About this task »
Copy each line of the following material that has the string "currentStep".
*** Opening Exercise input ***
(** X15. The final submission of the form-per-step flow sends, exactly
    once, the account and profile data held by the component merged with
    the preferences, and never changes the held data or the index.  On
    success the drafts are cleared, so a reload finds nothing; on a
    failure reply the drafts stay, the preferences just entered
    included; and when the call rejects, the handler stops there: the
    loading flag stays on and nothing is reported. *)
Theorem final_submission_outcomes (data : PreferencesData) (c : Component) :
  let c' := Hook.exec (handlePreferencesSubmit backend data) c in
  let payload :=
    {| final_account := account (formData c);
       final_profile := profile (formData c);
       final_preferences := data |} in
  requests c' = (requests c ++ [payload])%list
  /\ formData c' = formData c
  /\ currentStep c' = currentStep c
  /\ match backend payload with
     | Api.Resolved response =>
         isLoading c' = false
         /\ if Api.success response
            then succeeded c' = true
                 /\ restore (localStorage c')
                    = {| account := None; profile := None; preferences := None |}
            else succeeded c' = false
                 /\ submitResult c'
                    = Some {| success := false;
                              message := JS.or_else (Api.error response)
                                                    "Something went wrong" |}
                 /\ preferences (restore (localStorage c')) = Some data
                 /\ account (restore (localStorage c'))
                    = account (restore (localStorage c))
                 /\ profile (restore (localStorage c'))
                    = profile (restore (localStorage c))
     | Api.Rejected =>
         isLoading c' = true
         /\ submitResult c' = submitResult c
         /\ preferences (restore (localStorage c')) = Some data
     end.
Proof.
  cbv zeta. rewrite handlePreferencesSubmit_exec. cbv zeta.
  destruct (backend _) as [response |];
    cbn [requests formData currentStep isLoading submitResult localStorage].
  - split; [reflexivity |]. split; [reflexivity |]. split; [reflexivity |].
    split; [reflexivity |].
    unfold succeeded. cbn [submitResult].
    destruct (Api.success response); cbn [success].
    + split; [reflexivity | apply restore_after_clear].
    + split; [reflexivity |]. split; [reflexivity |].
      rewrite restore_after_save, (restore_spec (localStorage c)).
      cbn [account profile preferences].
      rewrite lookup_insert_eq.
      rewrite !lookup_insert_ne by discriminate. repeat split.
  - split; [reflexivity |]. split; [reflexivity |]. split; [reflexivity |].
    split; [reflexivity |]. split; [reflexivity |].
    rewrite restore_after_save. cbn [preferences].
    now rewrite lookup_insert_eq.
Qed.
*** Closing Exercise input ***
Task answer »
  /\ currentStep c' = currentStep c
    cbn [requests formData currentStep isLoading submitResult localStorage].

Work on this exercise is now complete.